LA GARA. Montreal, 16 giugno 1985. Sul tracciato semi-cittadino ricavato sull’isola artificiale di Notre-Dame va in scena la quinta prova della stagione. Dopo i primi quattro appuntamenti stagionali, il Mondiale parla italiano: Elio De Angelis guida la classifica iridata con due punti di vantaggio (20 a 18) sulla coppia Alboreto-Prost. Proprio l’italiano della Lotus conquista la pole position in Canada, seguito dal compagno di squadra Ayrton Senna. Seconda fila tutta Ferrari, con Alboreto che precede Johansson di 43 millesimi. Quinto tempo per Prost. Allo start partono molto bene le Lotus, che imprimono subito il proprio ritmo e sembrano fare una corsa a parte. Alboreto mantiene la terza posizione, al contrario di Johansson che si fa infilare da Warwick. Quest’ultimo si renderà protagonista poco dopo con una piroetta causata dalla perdita della barra anti-rollio, per fortuna senza conseguenze. Piquet invece è costretto al ritiro subito dopo il via per un problema al cambio. Al 6° passaggio Senna torna ai box per un problema al motore (nonostante in mattinata, durante il warm-up, sulla monoposto del brasiliano fosse stato montato un nuovo turbocompressore), permettendo così alla Ferrari di Alboreto di salire in seconda posizione. Il milanese, dopo vari giri di studio, sopravanza De Angelis nel corso del 16° giro, portandosi così in testa alla gara.

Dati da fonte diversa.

(** *** Font size: [get_font_size], lines 316-323 *)

Definition get_font_size (detector : Detector) (base_size : Z) : Z :=
  if is_touch_optimized (screen_info detector) then base_size + 4
  else if is_small_screen (screen_info detector) then base_size + 2
  else base_size.

(** *** Status poll: [check_system_status] *)

(** The helper programs the poll runs. *)
Record StatusHost : Type := {
  (** standard output of [systemctl is-active <service>] *)
  systemctl_is_active : string -> outcome string;
  (** standard output of [hostname -I] *)
  hostname_I : outcome string;
  (** return code of [which <app>] *)
  which : string -> outcome Z
}.

(** The store of [update_status]: its local dictionary, the calls it made
    to [update_status_display], and the lines it printed. *)
Record Poll : Type := {
  status_info : PyDict.dict;
  displayed : list PyDict.dict;
  printed : list exn
}.

Definition poll_init : Poll :=
  {| status_info := []; displayed := []; printed := [] |}.

Definition set_status (key : string) (value : pyval) (p : Poll) : Poll :=
  {| status_info := PyDict.set key value (status_info p);
     displayed := displayed p; printed := printed p |}.

Definition update_status_display (p : Poll) : Poll :=
  {| status_info := status_info p;
     displayed := displayed p ++ [status_info p];
     printed := printed p |}.

Definition print_error (e : exn) (p : Poll) : Poll :=
  {| status_info := status_info p; displayed := displayed p;
     printed := printed p ++ [e] |}.

(** Lines 738-741. *)
Fixpoint check_services (q : StatusHost) (services : list string)
  : Py Poll unit :=
  match services with
  | [] => pass
  | service :: rest =>
      stdout <- eval (systemctl_is_active q service) ;;
      modify (set_status service
                (PBool (String.eqb (PyStr.strip stdout) "active"))) ;;;
      check_services q rest
  end.

(** [xs[0]] *)
Definition first (xs : list string) : outcome string :=
  match xs with
  | [] => Raised IndexError
  | x :: _ => Returned x
  end.

Definition pyval_of_ip (ip : option string) : pyval :=
  match ip with Some s => PStr s | None => PNone end.

(** Lines 744-751. *)
Definition check_network (q : StatusHost) : Py Poll unit :=
  try_except
    (stdout <- eval (hostname_I q) ;;
     ip <- (if PyStr.nonempty (PyStr.strip stdout)
            then a <- eval (first (PyStr.split_ws (PyStr.strip stdout))) ;;
                 ret (Some a)
            else ret None) ;;
     modify (set_status "network" (PBool (truthy ip))) ;;;
     modify (set_status "ip" (pyval_of_ip ip)))
    (modify (set_status "network" (PBool false)) ;;;
     modify (set_status "ip" PNone)).

(** Lines 754-756. *)
Fixpoint check_applications (q : StatusHost) (apps : list string)
  : Py Poll unit :=
  match apps with
  | [] => pass
  | app :: rest =>
      returncode <- eval (which q app) ;;
      modify (set_status app (PBool (returncode =? 0))) ;;;
      check_applications q rest
  end.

Trentacinque giri dopo, il romano della Lotus subisce lo stesso sorpasso anche dalla Ferrari di Johansson. La parte finale della gara viene vissuta con grande apprensione dal box del Cavallino, nonostante si stesse concretizzando la possibilità di centrare una doppietta. Con Prost che inizia a spingere a 18 tornate dalla conclusione, recuperando parecchi secondi al duo di testa, Johansson pigia – a sua volta – il piede sull’acceleratore, per paura di essere raggiunto proprio dal francese della McLaren, e si ritrova incollato agli scarichi della Rossa del compagno di squadra, intento a gestire la gara. Una situazione che costringe il muretto Ferrari a esporre un cartello con la scritta «Slow» (adagio), un messaggio chiaro e diretto indirizzato proprio allo svedese, atto a congelare le posizioni. Malgrado Prost arrivi a impensierire proprio Johansson, quest’ultimo (calatosi perfettamente nella parte di scudiero di Alboreto) riesce a contenere gli attacchi della MP4-2 numero 2, salvaguardando la propria posizione e quella del compagno di squadra che così centra la prima vittoria in stagione e la testa del Mondiale. La Ferrari ottiene così una doppietta che mancava dal GP d’Olanda del 1983 (Arnoux-Tambay). Prost, dopo una “folle” rimonta (recuperati in pochi giri 30” alla coppia di testa, dopo aver risparmiato carburante per buona parte di gara), si deve accontentare del gradino più basso del podio. Delusione invece per De Angelis, scivolato in quinta posizione e superato anche da Keke Rosberg, il quale riesce a risalire la classifica malgrado un testacoda che lo costringe a una sosta nelle primissime battute. 

Una domenica da sogno per la Ferrari e soprattutto per Michele Alboreto, un grande campione ancora oggi indimenticato.